Using a non-invasive technique, scientists have been able to obtain the DNA information of the owner of a 25,000-year-old pendant. This is the first time that researchers have succeeded in extracting human DNA from a stone age object and they have used an interesting method to do this.
According to CNN, in the past, extracting DNA information from ancient objects was associated with damage to that object. For this reason, many archaeologists were not willing to give these objects to DNA testing laboratories. Now scientists have been able to use a new technique from one deer teeth which has been used as a pendant, get DNA information.

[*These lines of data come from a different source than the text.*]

Lemma memory_copy_outlives_updates_witness :
  lookup_cache toy_key (snd (cache_response toy_key toy_response ["fresh"] copied)) =
  (Ok (Some (rebuild_meta toy_item, FromMemory (mkMemHit "stale"))),
   snd (cache_response toy_key toy_response ["fresh"] copied)).
Proof.
  apply (memory_copy_outlives_updates toy_key copied toy_item "stale" toy_response ["fresh"]);
    [reflexivity|by left].
Defined.

Lemma finished_hit_served_from_memory_witness :
  fst (lookup_cache toy_key (finish_hit (mkHit "/tmp/a.test/x" 3 toy_item "hea") toy_key empty_disk)) =
  Ok (Some (rebuild_meta toy_item, FromMemory (mkMemHit "hea"))).
Proof.
  rewrite (finished_hit_served_from_memory toy_key empty_disk (mkHit "/tmp/a.test/x" 3 toy_item "hea"));
    reflexivity.
Defined.

Lemma stored_headers_spec_witness :
  hm_get_all (resp_headers (convert_headers toy_item)) "Set-Cookie" = ["b"].
Proof.
  refine (stored_headers_spec toy_http_laws toy_response toy_item "Set-Cookie" _ _); [reflexivity|].
  intros k v h. simpl. destruct (visible v); [by eexists|discriminate].
Defined.
(** A request. An asset that is not fresh is fetched again (without the
    conditional headers that Pingora adds); the storage of a MemCache route is
    Pingora's own, which is left out. *)
Definition serve (env : Env) (elapsed : N) (given : list (option nat)) : M Proxy error Served :=
  handled ← on_world (Router_request_filter env);
  if handled : bool then mret Handled
  else
    storage ← gets (λ p, cache_storage (session (px_exchange p)));
    match storage with
    | Some RouteCacheType_Disk =>
        key ← gets (λ p, cache_key_callback (px_exchange p));
        found ← on_disk (lookup_cache key);
        match found with
        | Some (Some (meta, h)) =>
            expired ← on_request (cache_hit_filter env meta);
            if expired : bool then from_upstream env elapsed
            else from_cache elapsed given key meta h
        | _ => from_upstream env elapsed
        end
    | _ => from_upstream env elapsed
    end.
End lifecycle.

(** ** Lemmas: the phases *)

Ltac solve_onward := split; first [done|by left|by right].

Section phases.
Context `{HttpApi, LbApi, PathTreeApi, Base64, JwtApi, ShortCrypt, CookieApi, HttpClient, HashIter}.
Context `{Dns} `{!CacheMetaApi} `{MetaJson, CacheHash, Disk} {net : Network}.
Implicit Types x y : Exchange.
Implicit Types p : Proxy.

Definition put_exchange (x : Exchange) (p : Proxy) : Proxy := set_world (set_exchange x (px_world p)) p.

Lemma on_request_ok {A} (m : M Exchange error A) p a x :
  m (px_exchange p) = (Ok a, x) → on_request m p = (Ok a, put_exchange x p).
Proof. intros E1. unfold on_request, on_world, on_exchange, zoom. by setoid_rewrite E1. Qed.

Lemma set_exchange_self w x : set_exchange (exchange w) (set_exchange x w) = w.
Proof. by destruct w. Qed.
Lemma put_put x y p : put_exchange x (put_exchange y p) = put_exchange x p.
Proof. done. Qed.
Lemma px_put x p : px_exchange (put_exchange x p) = x.
Proof. done. Qed.

(** What stays of an exchange through the phases after the filter. *)
Record onward (x y : Exchange) : Prop := {
  onward_healthy : healthy x → healthy y;
  onward_headers : req_headers (session y) = req_headers (session x);
  onward_uri : req_uri (session y) = req_uri (session x);
  onward_method : req_method (session y) = req_method (session x);
  onward_storage : cache_storage (session y) = cache_storage (session x) ∨ cache_storage (session y) = None;
  onward_host : ctx_host (ctx y) = ctx_host (ctx x);
  onward_container : route_container (ctx y) = route_container (ctx x);
  onward_id : extensions (ctx y) !! "request_id_header" = extensions (ctx x) !! "request_id_header" }.

Lemma onward_stored x y st :
  onward x y → cache_storage (session y) = Some st → cache_storage (session x) = Some st.
Proof. intros [] E. destruct onward_storage0; congruence. Qed.
Lemma onward_enabled x y : onward x y → cache_is_enabled (session y) = true → cache_is_enabled (session x) = true.
Proof.
  intros Ho. unfold cache_is_enabled. destruct (cache_storage (session y)) as [st|] eqn:E; [|done].
  by rewrite (onward_stored _ _ _ Ho E).
Qed.

#[export] Instance onward_preorder : PreOrder onward.
Proof.
  split; [intros x; solve_onward|]. intros x y z [] []. split; [auto|congruence..| |congruence|congruence|congruence].
  destruct onward_storage1; [|by right]. destruct onward_storage0; [left|right]; congruence.
Qed.

(** What of the session the choice of the cache goes by. *)
Definition same_cache (x y : Exchange) : Prop :=
  cache_storage (session y) = cache_storage (session x) ∧
  cache_max_file_size (session y) = cache_max_file_size (session x).

(** The limit that [upstream_peer] sets. *)
Definition max_size : N := 100 * 1024 * 1024.

(** The header texts that every map takes. *)
Definition insertable (n v : string) : Prop := ∀ h, is_Some (hm_insert n v h).

(** The values a name has after the insertions of [l], in order. *)
Definition overridden (l : list (string * string)) (n : string) (old : list string) : list string :=
  match list_find (λ nv, same_name nv.1 n) (reverse l) with
  | Some (_, (_, v)) => [v]
  | None => old
  end.

(** The values a name has after the request identifier was inserted, on a
    route with the [request_id] plugin. *)
Definition stamped (env : Env) (c : RouteStoreContainer) (n : string) (old : list string) : list string :=
  if decide (is_Some (rsc_plugins c !! "request_id") ∧ same_name "x-request-id" n) then [env_uuid env]
  else old.
(** What the proxy writes into headers of its own accord is header text. *)
Definition notes_writable (env : Env) (elapsed : N) : Prop :=
  insertable "x-request-id" (env_uuid env) ∧ insertable "cache-duration" (show_N elapsed) ∧
  Forall (insertable "cache-status") ["hit"; "expired"; "fwd=miss"].

(** The state of the cache noted in an exchange, if any, is one of those. *)
Definition noted (x : Exchange) : Prop :=
  ∀ st, extensions (ctx x) !! "cache_state" = Some st → st ∈ ["hit"; "expired"; "fwd=miss"].

(** What holds of an exchange that an answer can be written to. *)
Record answerable (env : Env) (x : Exchange) : Prop := {
  an_healthy : healthy x;
  an_headers : headers_valid (route_container (ctx x));
  an_identified : identified env x;
  an_noted : noted x }.

(** ** Lemmas *)

Lemma onward_answerable env x y : onward x y → noted y → answerable env x → answerable env y.
Proof.
  intros Ho Hn []. split; [by apply (onward_healthy _ _ Ho)|by rewrite (onward_container _ _ Ho)| |done].
  unfold identified in *. by rewrite (onward_container _ _ Ho), (onward_id _ _ Ho).
Qed.

Lemma noted_valid env elapsed x : notes_writable env elapsed → noted x → notes_valid elapsed x.
Proof.
  intros (_ & Hd & Hs) Hn. split; [done|]. intros st Hst%Hn. rewrite Forall_forall in Hs. by apply Hs.
Qed.

Lemma lookup_keeps key s : snd (lookup_cache key s) = s.
Proof.
  unfold lookup_cache, get_state, mbind, M_bind. destruct (memory s !! _) as [[? ?]|]; [done|].
  destruct (read_file _ s); [|done]. by destruct (get_cached_metadata key s).
Qed.

(** A plugin notes nothing about the cache. *)
Lemma plugin_step_noted env n v x r x' :
  request_plugin_step env n v x = (r, x') → noted x → noted x'.
Proof.
  intros E%request_plugin_step_extensions Hx st. rewrite E.
  destruct (String.eqb n "request_id"); [rewrite lookup_insert_ne by done|]; apply Hx.
Qed.

Lemma run_plugins_noted env l x r x' :
  run_request_plugins env l x = (r, x') → noted x → noted x'.
Proof.
  revert x. induction l as [|[n v] l IH]; intros x; cbn [run_request_plugins]; [by intros [= <- <-]|].
  unfold mbind, M_bind. destruct (request_plugin_step env n v x) as [r1 y] eqn:Es. intros Hr Hx.
  apply plugin_step_noted in Es; [|done]. destruct r1 as [[]|e|]; unfold mret, M_ret in *; simplify_eq/=; eauto.
Qed.

(** A request that passes the filter can be answered. *)
Lemma filter_answerable `{!HashIterLaws} env w w' :
  Router_request_filter env w = (Ok false, w') → healthy (exchange w) → extensions (ctx (exchange w)) = ∅ →
  headers_valid (route_container (ctx (exchange w'))) → answerable env (exchange w').
Proof.
  intros Hf Hx Hext Hv. destruct (filter_passed _ _ _ Hf) as (_ & _ & Hi & Hh & _).
  split; [auto|done|done|]. apply filter_run in Hf as (c & x1 & w1 & _ & Ex & Een & ->).
  apply enable_cache_onward in Een as (_ & _ & Hctx). unfold noted. simpl. rewrite Hctx.
  apply (run_plugins_noted _ _ _ _ _ Ex). intros st. simpl. by rewrite Hext.
Qed.

(** Each phase on the way to the upstream and back. *)
Lemma send_upstream_none x :
  select (load_balancer (route_container (ctx x))) = None →
  ∃ x', send_upstream x = (Err (HTTPStatus 503), x') ∧ onward x x' ∧ written (session x') = written (session x).
Proof.
  intros Hsel. unfold send_upstream, upstream_peer, mbind, M_bind, gets.
  destruct (cache_is_enabled (session x)); simpl; rewrite Hsel; eexists; (split; [done|split; [solve_onward|done]]).
Qed.

Lemma receive_no_err `{!HashIterLaws} env a x r x' :
  receive_header env a x = (r, x') → noted x → noted x' ∧ ∀ e, r ≠ Err e.
Proof.
  unfold receive_header. destruct (response_header_filter (ans_header a) x) as (h & E1 & _).
  rewrite (bind_ok _ _ _ _ _ E1), (bind_ok _ _ _ (cache_is_enabled (session x)) x) by done.
  destruct (cache_is_enabled (session x)); [|by intros [= <- <-]].
  unfold response_cache_filter, gets, lift, unwrap, checked_add_secs, mbind, M_bind, mret, M_ret.
  destruct (rsc_cache _) as [cache|]; [|by intros [= <- <-]].
  case_bool_decide; simpl; [|by intros [= <- <-]].
  destruct (_ <=? _)%N; simpl; [|by intros [= <- <-]].
  destruct (over_limit _ _); intros [= <- <-] Hn; (split; [|done]); [done|].
  intros st. simpl. rewrite lookup_insert_eq. intros [= <-]. set_solver.
Qed.

Lemma on_disk_no_err {A} (m : M DiskState string A) p e : fst (on_disk m p) ≠ Err e.
Proof. unfold on_disk, catch_ok, zoom. by destruct (m _) as [[]]. Qed.

Lemma on_disk_world {A} (m : M DiskState string A) p : px_world (snd (on_disk m p)) = px_world p.
Proof. unfold on_disk, catch_ok, zoom. by destruct (m _) as [[]]. Qed.

Lemma send_downstream_no_err `{!HeaderLaws} env elapsed resp body p e :
  notes_writable env elapsed → answerable env (px_exchange p) →
  fst (on_request (send_downstream elapsed resp body) p) ≠ Err e.
Proof.
  intros Hw []. destruct (answer_written elapsed (px_exchange p) resp body) as (r & x' & E1 & _); [done..| |].
  { intros _. by eapply noted_valid. }
  by rewrite (on_request_ok _ _ _ _ E1).
Qed.

Lemma upstream_peer_extensions x : extensions (ctx (snd (upstream_peer x))) = extensions (ctx x).
Proof.
  unfold upstream_peer, mbind, M_bind, gets, lift, throw.
  destruct (cache_is_enabled (session x)); simpl; (destruct (select _) as [b|]; [|done]);
    (destruct (as_inet b) as [[ip port]|]; [|done]); by destruct (find_upstream _ _) as [[u|]| |].
Qed.

Lemma send_upstream_noted `{!HashIterLaws} x r x' : send_upstream x = (r, x') → noted x → noted x'.
Proof.
  unfold send_upstream. pose proof (upstream_peer_extensions x) as He.
  destruct (upstream_peer x) as [[peer|e|] x1] eqn:E1; simpl in He;
    [|unfold mbind, M_bind; rewrite E1; intros [= <- <-]; unfold noted; by rewrite He..].
  destruct (connected_onward (reused peer) (peer_address peer) x1) as (x2 & E2 & _ & _ & _ & He2).
  destruct (request_header_filter (request_header (session x2)) x2) as [req E3].
  rewrite (bind_ok _ _ _ _ _ E1), (bind_ok _ _ _ _ _ E2), (bind_ok _ _ _ (session x2) x2) by done.
  rewrite (bind_ok _ _ _ _ _ E3). intros [= <- <-] Hn st. rewrite He2, !lookup_insert_ne, He by done. apply Hn.
Qed.

(** Admitting a response neither fails nor touches the exchange. *)
Lemma admission_keeps limit (key : CacheKey) (m : option CacheMeta) st body p r p' :
  (match m, st with
   | Some meta, Some RouteCacheType_Disk => _ ← on_disk (admit_limited limit key meta body); mret tt
   | _, _ => mret tt
   end) p = (r, p') → px_world p' = px_world p ∧ ∀ e, r ≠ Err e.
Proof.
  destruct m as [meta|]; [|by intros [= <- <-]]. destruct st as [[]|]; [|by intros [= <- <-]..].
  intros Ep. pose proof (on_disk_world (admit_limited limit key meta body) p) as Hd.
  pose proof (on_disk_no_err (admit_limited limit key meta body) p) as He.
  unfold mbind, M_bind in Ep. destruct (on_disk _ p) as [[o|e|] q]; injection Ep as <- <-; simpl in *;
    (split; [done|naive_solver]).
Qed.

(** A backend that can be selected keeps the exchange from ending in an error. *)
Lemma from_upstream_no_err `{!HeaderLaws, !HashIterLaws, !LbLaws} env elapsed p b e :
  notes_writable env elapsed → answerable env (px_exchange p) →
  container_ok (route_container (ctx (px_exchange p))) →
  select (load_balancer (route_container (ctx (px_exchange p)))) = Some b →
  fst (from_upstream env elapsed p) ≠ Err e.
Proof.
  intros Hw Ha Hok Hsel Hfst.
  destruct (send_upstream_ok env (px_exchange p) b) as (peer & req & x2 & E2 & _ & _ & Ho & _);
    [done|apply Ha|done|apply Hw|apply Ha|].
  assert (Ha2 : answerable env x2).
  { apply (onward_answerable _ _ _ Ho); [|done]. apply (send_upstream_noted _ _ _ E2), Ha. }
  unfold from_upstream in Hfst. rewrite (bind_ok _ _ _ _ _ (on_request_ok _ p _ _ E2)) in Hfst.
  destruct (receive_header env (answer peer req) x2) as [r x3] eqn:E3.
  destruct (receive_no_err _ _ _ _ _ E3 (an_noted _ _ Ha2)) as [Hn3 Hr].
  apply receive_cases in E3 as Hc. destruct Hc as [Ho3 _].
  assert (Ha3 : answerable env x3) by by eapply onward_answerable.
  apply bind_errs in Hfst as [Hfst|([resp m] & p2 & Ep2 & Hfst)].
  { rewrite on_request_eq, px_put, E3 in Hfst. by destruct (Hr e). }
  rewrite on_request_eq, px_put, E3 in Ep2. injection Ep2 as _ <-.
  do 3 (apply bind_errs in Hfst as [Hfst|(? & ? & [= <- <-] & Hfst)]; [done|]).
  apply bind_errs in Hfst as [Hfst|([] & p3 & Ep3 & Hfst)].
  { match type of Hfst with fst (?f ?q) = _ => destruct (f q) as [r4 q4] eqn:E4 end.
    apply admission_keeps in E4 as [_ He]. by destruct (He e). }
  apply admission_keeps in Ep3 as [Hworld _].
  assert (Hx3 : px_exchange p3 = x3) by (unfold px_exchange; rewrite Hworld; done).
  apply bind_errs in Hfst as [Hfst|(? & ? & _ & ?)]; [|done].
  eapply (send_downstream_no_err env); [done|by rewrite Hx3|exact Hfst].
Qed.
(** The log of an exchange, and of a proxy. *)
Definition xlog (x : Exchange) : list Downstream := written (session x).
Definition wlog (w : World) : list Downstream := xlog (exchange w).
Definition plog (p : Proxy) : list Downstream := wlog (px_world p).

(** An answer that is over with one write: an error page, or a header that
    ends the stream. *)
Definition final (d : Downstream) : Prop :=
  match d with RespondError _ => True | WriteHeader _ e => e = true | WriteBody _ _ => False end.

(** One header, then pieces of the body. *)
Definition streamed (resp : ResponseHeader) (sent : list Downstream) : Prop :=
  ∃ body, sent = WriteHeader resp false :: ((λ t, WriteBody t false) <$> body).

(** A filter that stops a request has answered it, and has written nothing
    otherwise. *)
Definition stop_or_silence (r : res error bool) (sent : list Downstream) : Prop :=
  match r with Ok true => ∃ d, sent = [d] ∧ final d | _ => sent = [] end.

(** The answers of a whole request. *)
Definition answered (r : res error Served) (sent : list Downstream) : Prop :=
  match r with
  | Ok Handled => ∃ d, sent = [d] ∧ final d
  | Ok (FromUpstream _ _ resp) | Ok (FromCache resp) => streamed resp sent
  | _ => sent = [] ∨ ∃ resp, streamed resp sent
  end.
End spec.

(** ** Lemmas: the filter *)

Section lemmas.
Context `{HttpApi, LbApi, PathTreeApi, Base64, JwtApi, ShortCrypt, CookieApi, HttpClient, HashIter}.
Context `{Dns} `{!CacheMetaApi} `{MetaJson, CacheHash, Disk} {net : Network}.
Implicit Types x y : Exchange.

Lemma sends_downstream d :
  sends xlog (on_session (downstream d)) (λ r sent, match r with Ok _ => sent = [d] | _ => sent = [] end).
Proof.
  intros x r x'. unfold on_session, zoom, downstream, xlog. destruct (io (session x)) as [|[] rest];
    intros [= <- <-]; simpl; [by exists [d]..|]. exists []. by rewrite app_nil_r.
Qed.

Lemma quiet_on_ctx f : quiet xlog (on_ctx f).
Proof. by apply quiet_log. Qed.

This pendant was obtained from a cave in southern Siberia and apparently around 19 to 25 thousand years ago It was used by a woman in the Stone Age. He belonged to a group of North Eurasian ancients who are genetically related to the first Americans. A new DNA extraction method may help scientists learn more about the gender and characteristics of Stone Age people.

Discovering DNA information from this pendant can be the beginning of a new path
“It’s amazing,” says Marie Sorcy, a professor and member of the Human Origins Research Board at the Faculty of Archeology of Leiden University in the Netherlands. This means we can get answers to very simple questions like what were the roles of women and men at a certain historical moment.” This technique can also be used to determine whether Neanderthals or the ancestors of Homo sapiens used a particular tool.
In the past, scientists used a small drill to make a hole in objects or bones to extract their DNA. But in this new technique, this pendant is inside a material consisting of Sodium phosphate Was placed. Then its temperature was gradually increased so that the DNA enters the solution and then it can be separated.
The researchers say that this method simulates a washing machine-like operation where the washing water is valuable to us. Of course, this research is still at the level of a proof-of-concept experiment and it is not clear to what extent it can be used to extract human DNA from other bone objects and tools.
The results of the current research have been published in the journal Nature.